Dataset entries:
-----
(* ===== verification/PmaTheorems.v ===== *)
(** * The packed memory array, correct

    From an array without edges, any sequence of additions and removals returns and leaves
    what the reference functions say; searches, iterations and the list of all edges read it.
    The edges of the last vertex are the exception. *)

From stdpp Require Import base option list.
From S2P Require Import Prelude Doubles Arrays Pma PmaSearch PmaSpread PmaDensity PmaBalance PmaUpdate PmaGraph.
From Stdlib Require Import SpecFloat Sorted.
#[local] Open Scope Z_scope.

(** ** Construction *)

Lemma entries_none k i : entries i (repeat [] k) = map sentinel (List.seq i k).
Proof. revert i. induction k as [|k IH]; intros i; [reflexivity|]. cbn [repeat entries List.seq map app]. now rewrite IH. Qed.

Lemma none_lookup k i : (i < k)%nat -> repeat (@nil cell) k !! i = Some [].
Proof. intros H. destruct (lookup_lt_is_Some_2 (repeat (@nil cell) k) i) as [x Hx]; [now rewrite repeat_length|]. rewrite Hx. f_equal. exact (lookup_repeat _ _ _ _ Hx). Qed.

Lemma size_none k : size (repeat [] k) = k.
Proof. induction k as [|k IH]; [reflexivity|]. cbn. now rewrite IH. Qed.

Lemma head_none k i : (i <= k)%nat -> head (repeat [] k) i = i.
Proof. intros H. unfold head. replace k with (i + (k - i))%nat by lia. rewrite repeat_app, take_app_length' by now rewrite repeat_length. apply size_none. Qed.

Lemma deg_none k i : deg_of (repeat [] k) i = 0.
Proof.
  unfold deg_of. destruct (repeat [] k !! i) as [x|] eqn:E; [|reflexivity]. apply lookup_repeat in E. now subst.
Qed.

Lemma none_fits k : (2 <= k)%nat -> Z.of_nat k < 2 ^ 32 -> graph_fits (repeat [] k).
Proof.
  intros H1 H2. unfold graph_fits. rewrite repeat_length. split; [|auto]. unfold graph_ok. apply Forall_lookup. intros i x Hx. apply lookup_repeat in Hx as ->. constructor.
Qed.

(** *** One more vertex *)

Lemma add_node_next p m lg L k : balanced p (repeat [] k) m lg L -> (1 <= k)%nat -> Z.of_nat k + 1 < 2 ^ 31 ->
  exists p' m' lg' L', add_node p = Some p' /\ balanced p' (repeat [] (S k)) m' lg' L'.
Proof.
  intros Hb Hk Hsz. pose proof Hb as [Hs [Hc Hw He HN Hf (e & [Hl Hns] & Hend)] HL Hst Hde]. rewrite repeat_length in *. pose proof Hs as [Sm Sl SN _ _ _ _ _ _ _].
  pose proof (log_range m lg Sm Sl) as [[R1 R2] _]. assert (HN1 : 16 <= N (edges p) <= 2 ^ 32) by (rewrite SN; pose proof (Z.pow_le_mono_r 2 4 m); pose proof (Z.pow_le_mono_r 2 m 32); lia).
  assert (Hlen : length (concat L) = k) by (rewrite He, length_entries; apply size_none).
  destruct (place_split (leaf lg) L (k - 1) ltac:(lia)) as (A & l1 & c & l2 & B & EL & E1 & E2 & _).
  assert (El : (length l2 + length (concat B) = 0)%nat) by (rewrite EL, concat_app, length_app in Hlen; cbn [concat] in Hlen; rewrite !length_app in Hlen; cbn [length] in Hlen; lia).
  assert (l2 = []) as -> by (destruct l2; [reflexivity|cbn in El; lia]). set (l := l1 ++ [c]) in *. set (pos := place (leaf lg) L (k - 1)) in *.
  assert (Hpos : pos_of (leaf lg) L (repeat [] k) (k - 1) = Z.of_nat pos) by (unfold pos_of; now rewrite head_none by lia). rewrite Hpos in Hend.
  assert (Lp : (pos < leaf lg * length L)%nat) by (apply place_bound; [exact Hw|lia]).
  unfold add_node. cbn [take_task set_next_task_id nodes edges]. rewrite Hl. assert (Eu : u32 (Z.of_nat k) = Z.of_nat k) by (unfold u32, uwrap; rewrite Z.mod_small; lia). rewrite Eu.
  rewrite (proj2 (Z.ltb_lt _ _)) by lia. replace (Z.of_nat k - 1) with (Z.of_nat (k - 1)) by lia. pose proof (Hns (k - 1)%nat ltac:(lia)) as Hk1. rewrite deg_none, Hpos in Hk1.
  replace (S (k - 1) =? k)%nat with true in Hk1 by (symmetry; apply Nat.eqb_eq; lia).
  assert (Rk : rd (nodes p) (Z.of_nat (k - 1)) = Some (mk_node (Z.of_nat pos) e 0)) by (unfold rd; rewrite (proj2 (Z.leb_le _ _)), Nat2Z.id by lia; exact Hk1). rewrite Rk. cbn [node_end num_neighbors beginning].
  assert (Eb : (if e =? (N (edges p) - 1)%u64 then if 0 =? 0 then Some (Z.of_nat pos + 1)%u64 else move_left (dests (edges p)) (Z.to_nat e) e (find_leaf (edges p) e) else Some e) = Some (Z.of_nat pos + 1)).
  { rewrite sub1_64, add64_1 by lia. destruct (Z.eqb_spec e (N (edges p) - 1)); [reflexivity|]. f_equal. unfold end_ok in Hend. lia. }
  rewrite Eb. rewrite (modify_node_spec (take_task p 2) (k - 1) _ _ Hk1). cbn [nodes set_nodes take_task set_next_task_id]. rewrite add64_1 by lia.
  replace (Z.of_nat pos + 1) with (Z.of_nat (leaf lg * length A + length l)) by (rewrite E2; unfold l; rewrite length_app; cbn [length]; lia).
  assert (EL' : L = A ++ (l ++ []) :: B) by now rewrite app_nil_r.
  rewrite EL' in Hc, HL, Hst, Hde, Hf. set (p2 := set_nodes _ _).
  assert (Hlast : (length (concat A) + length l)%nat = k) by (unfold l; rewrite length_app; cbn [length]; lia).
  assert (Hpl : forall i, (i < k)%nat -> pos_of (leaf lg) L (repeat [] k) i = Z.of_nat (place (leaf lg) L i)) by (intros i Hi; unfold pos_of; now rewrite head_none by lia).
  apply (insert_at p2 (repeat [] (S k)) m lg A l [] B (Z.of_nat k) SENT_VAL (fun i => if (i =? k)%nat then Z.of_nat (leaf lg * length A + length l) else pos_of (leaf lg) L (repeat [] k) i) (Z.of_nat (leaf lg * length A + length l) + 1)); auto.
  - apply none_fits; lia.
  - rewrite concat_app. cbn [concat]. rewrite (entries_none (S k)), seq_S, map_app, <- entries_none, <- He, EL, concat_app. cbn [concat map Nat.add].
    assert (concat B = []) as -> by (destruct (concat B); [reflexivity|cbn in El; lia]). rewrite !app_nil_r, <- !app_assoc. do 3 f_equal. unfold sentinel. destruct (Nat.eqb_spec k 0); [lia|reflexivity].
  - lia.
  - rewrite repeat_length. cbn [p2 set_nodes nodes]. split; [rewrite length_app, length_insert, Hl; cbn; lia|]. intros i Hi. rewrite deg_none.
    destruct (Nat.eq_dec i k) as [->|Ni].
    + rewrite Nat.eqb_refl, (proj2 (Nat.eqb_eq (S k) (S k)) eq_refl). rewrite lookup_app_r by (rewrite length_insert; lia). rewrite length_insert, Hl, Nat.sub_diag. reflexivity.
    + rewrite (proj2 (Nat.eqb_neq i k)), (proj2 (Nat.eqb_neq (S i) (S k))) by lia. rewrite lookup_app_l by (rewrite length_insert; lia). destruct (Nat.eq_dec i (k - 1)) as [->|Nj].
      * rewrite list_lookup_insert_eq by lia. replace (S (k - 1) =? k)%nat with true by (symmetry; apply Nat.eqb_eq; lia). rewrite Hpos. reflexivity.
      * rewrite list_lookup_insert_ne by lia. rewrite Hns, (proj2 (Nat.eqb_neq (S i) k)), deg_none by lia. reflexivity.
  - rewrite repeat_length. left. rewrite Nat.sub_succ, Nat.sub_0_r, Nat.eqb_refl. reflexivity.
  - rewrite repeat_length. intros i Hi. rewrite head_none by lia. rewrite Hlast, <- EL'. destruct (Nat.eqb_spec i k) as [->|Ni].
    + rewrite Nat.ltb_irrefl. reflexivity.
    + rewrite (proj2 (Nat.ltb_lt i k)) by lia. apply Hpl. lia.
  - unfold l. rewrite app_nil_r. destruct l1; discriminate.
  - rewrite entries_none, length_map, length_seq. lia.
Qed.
-----
Exercise => All lines above from the line with "replace (S (k - 1) =? k)%nat with true in" through the line with "assert (Hpl : forall", both included, are to be set down exactly, with nothing else.

Result for this task =>
  replace (S (k - 1) =? k)%nat with true in Hk1 by (symmetry; apply Nat.eqb_eq; lia).
  assert (Rk : rd (nodes p) (Z.of_nat (k - 1)) = Some (mk_node (Z.of_nat pos) e 0)) by (unfold rd; rewrite (proj2 (Z.leb_le _ _)), Nat2Z.id by lia; exact Hk1). rewrite Rk. cbn [node_end num_neighbors beginning].
  assert (Eb : (if e =? (N (edges p) - 1)%u64 then if 0 =? 0 then Some (Z.of_nat pos + 1)%u64 else move_left (dests (edges p)) (Z.to_nat e) e (find_leaf (edges p) e) else Some e) = Some (Z.of_nat pos + 1)).
  { rewrite sub1_64, add64_1 by lia. destruct (Z.eqb_spec e (N (edges p) - 1)); [reflexivity|]. f_equal. unfold end_ok in Hend. lia. }
  rewrite Eb. rewrite (modify_node_spec (take_task p 2) (k - 1) _ _ Hk1). cbn [nodes set_nodes take_task set_next_task_id]. rewrite add64_1 by lia.
  replace (Z.of_nat pos + 1) with (Z.of_nat (leaf lg * length A + length l)) by (rewrite E2; unfold l; rewrite length_app; cbn [length]; lia).
  assert (EL' : L = A ++ (l ++ []) :: B) by now rewrite app_nil_r.
  rewrite EL' in Hc, HL, Hst, Hde, Hf. set (p2 := set_nodes _ _).
  assert (Hlast : (length (concat A) + length l)%nat = k) by (unfold l; rewrite length_app; cbn [length]; lia).
  assert (Hpl : forall i, (i < k)%nat -> pos_of (leaf lg) L (repeat [] k) i = Z.of_nat (place (leaf lg) L i)) by (intros i Hi; unfold pos_of; now rewrite head_none by lia).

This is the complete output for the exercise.